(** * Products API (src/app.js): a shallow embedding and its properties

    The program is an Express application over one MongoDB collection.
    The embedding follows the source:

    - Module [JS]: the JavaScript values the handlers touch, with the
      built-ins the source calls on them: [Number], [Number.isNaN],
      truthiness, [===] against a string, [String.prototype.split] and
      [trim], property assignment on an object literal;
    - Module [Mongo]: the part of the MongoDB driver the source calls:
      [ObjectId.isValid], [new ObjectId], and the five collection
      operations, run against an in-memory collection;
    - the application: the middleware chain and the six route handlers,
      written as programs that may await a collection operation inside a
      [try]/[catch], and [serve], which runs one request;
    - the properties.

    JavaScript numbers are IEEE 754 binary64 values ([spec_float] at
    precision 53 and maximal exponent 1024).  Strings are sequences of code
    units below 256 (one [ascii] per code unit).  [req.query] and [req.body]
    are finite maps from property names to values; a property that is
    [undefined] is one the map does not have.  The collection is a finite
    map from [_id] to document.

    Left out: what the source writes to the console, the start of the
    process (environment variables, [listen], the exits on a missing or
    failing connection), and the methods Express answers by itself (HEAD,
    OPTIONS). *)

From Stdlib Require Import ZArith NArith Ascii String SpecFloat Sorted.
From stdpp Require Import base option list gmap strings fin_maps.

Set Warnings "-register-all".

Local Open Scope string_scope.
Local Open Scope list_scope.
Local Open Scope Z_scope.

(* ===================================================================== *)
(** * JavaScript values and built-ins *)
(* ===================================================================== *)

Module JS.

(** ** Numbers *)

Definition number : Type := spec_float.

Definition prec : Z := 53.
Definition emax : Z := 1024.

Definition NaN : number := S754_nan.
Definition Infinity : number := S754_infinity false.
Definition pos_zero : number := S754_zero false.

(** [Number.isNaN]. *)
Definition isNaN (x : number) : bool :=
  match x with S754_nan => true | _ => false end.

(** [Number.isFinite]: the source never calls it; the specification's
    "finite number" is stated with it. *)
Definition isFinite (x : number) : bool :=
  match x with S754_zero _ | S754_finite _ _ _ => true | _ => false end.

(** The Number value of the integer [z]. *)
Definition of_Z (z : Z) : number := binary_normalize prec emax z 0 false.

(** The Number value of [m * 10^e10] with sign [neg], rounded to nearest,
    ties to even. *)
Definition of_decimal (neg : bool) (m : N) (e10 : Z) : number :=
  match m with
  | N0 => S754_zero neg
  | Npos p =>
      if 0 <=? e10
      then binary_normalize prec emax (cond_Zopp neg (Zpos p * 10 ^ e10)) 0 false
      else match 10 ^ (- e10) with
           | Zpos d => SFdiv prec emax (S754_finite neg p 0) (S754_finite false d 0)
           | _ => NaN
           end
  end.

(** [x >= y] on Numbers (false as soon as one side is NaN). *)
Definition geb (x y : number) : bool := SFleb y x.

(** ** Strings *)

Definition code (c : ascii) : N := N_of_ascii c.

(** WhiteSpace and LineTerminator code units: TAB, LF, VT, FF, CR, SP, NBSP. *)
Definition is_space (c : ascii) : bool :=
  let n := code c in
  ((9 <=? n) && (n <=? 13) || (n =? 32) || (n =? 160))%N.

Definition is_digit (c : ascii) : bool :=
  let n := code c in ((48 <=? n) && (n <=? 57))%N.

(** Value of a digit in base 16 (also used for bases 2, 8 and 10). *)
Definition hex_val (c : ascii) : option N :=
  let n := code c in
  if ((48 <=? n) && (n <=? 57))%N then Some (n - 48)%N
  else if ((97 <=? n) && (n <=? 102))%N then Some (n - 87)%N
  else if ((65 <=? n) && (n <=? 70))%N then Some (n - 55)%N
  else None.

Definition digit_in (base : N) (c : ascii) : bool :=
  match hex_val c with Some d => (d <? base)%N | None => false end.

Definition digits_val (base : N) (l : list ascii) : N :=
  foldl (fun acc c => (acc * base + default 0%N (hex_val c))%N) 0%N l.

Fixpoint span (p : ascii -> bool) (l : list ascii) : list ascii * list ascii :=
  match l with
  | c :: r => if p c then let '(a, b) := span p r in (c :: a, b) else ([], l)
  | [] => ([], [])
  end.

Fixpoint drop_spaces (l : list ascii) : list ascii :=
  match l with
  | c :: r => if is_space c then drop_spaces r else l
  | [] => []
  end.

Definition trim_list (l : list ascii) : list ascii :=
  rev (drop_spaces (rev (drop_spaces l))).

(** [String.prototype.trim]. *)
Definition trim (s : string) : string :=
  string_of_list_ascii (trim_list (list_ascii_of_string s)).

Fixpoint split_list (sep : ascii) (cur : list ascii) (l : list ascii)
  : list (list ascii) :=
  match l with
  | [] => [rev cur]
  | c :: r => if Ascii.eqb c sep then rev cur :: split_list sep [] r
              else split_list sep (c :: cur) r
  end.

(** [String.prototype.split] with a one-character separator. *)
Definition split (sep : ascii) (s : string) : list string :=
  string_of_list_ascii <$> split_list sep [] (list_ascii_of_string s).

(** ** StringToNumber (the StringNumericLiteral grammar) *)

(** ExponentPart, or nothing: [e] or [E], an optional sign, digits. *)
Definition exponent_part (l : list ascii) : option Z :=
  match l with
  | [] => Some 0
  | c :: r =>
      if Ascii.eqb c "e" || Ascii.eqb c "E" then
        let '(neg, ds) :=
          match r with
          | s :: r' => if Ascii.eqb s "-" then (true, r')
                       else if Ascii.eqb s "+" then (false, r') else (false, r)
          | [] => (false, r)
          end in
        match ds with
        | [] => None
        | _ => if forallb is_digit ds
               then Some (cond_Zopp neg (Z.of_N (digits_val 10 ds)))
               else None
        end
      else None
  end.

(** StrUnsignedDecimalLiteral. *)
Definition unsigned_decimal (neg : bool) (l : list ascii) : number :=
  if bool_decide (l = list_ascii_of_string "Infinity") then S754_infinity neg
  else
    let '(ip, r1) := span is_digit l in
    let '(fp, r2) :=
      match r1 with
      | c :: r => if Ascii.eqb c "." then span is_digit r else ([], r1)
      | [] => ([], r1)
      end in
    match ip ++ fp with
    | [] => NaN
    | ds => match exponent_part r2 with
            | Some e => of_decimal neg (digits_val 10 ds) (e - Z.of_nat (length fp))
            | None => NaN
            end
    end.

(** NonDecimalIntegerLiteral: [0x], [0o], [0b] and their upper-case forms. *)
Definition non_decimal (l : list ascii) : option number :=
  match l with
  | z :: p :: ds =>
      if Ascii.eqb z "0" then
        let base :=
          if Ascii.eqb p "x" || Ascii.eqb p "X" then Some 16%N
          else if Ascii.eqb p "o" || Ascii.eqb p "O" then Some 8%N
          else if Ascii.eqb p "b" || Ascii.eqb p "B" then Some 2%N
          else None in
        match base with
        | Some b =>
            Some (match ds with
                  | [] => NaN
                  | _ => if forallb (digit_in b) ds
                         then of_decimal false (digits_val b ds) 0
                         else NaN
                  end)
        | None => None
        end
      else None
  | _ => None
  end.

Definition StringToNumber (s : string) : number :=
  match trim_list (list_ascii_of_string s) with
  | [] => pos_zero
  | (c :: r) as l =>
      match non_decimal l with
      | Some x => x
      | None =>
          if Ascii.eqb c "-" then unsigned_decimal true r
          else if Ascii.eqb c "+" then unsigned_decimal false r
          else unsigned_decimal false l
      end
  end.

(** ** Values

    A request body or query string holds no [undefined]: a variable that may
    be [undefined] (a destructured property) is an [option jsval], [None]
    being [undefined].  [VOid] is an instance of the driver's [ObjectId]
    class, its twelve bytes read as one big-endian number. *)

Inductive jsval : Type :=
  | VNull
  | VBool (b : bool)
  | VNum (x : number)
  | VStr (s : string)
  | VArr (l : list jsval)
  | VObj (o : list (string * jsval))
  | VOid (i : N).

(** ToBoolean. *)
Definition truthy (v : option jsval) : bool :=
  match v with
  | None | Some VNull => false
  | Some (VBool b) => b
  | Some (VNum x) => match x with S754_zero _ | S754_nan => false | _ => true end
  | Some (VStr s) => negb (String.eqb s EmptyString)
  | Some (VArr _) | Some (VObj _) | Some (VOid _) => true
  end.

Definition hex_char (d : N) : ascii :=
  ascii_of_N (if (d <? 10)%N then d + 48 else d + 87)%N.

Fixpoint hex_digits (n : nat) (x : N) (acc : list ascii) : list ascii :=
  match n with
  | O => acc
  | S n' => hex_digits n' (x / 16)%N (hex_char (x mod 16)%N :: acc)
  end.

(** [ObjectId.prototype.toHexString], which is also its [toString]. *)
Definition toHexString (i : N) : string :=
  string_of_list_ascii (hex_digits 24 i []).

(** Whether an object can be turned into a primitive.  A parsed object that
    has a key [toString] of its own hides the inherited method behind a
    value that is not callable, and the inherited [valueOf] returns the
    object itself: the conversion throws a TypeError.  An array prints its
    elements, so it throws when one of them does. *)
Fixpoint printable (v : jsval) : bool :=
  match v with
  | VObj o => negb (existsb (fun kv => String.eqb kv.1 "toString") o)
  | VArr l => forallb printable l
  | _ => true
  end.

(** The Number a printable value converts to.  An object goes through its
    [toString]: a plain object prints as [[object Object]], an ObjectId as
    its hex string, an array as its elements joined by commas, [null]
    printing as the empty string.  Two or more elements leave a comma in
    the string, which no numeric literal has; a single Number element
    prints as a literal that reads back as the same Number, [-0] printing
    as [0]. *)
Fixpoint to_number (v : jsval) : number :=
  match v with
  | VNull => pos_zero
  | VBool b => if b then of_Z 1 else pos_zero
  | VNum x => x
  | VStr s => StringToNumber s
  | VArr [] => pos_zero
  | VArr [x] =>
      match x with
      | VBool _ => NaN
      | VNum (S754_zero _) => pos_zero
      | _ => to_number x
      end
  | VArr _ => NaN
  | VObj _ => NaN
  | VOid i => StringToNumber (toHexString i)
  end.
********************
**Prompt:**
Reproduce exactly the lines that run from the start of the records to the line with "[undefined] is one", both included.

**Task output:**
(** * Products API (src/app.js): a shallow embedding and its properties

    The program is an Express application over one MongoDB collection.
    The embedding follows the source:

    - Module [JS]: the JavaScript values the handlers touch, with the
      built-ins the source calls on them: [Number], [Number.isNaN],
      truthiness, [===] against a string, [String.prototype.split] and
      [trim], property assignment on an object literal;
    - Module [Mongo]: the part of the MongoDB driver the source calls:
      [ObjectId.isValid], [new ObjectId], and the five collection
      operations, run against an in-memory collection;
    - the application: the middleware chain and the six route handlers,
      written as programs that may await a collection operation inside a
      [try]/[catch], and [serve], which runs one request;
    - the properties.

    JavaScript numbers are IEEE 754 binary64 values ([spec_float] at
    precision 53 and maximal exponent 1024).  Strings are sequences of code
    units below 256 (one [ascii] per code unit).  [req.query] and [req.body]
    are finite maps from property names to values; a property that is
    [undefined] is one the map does not have.  The collection is a finite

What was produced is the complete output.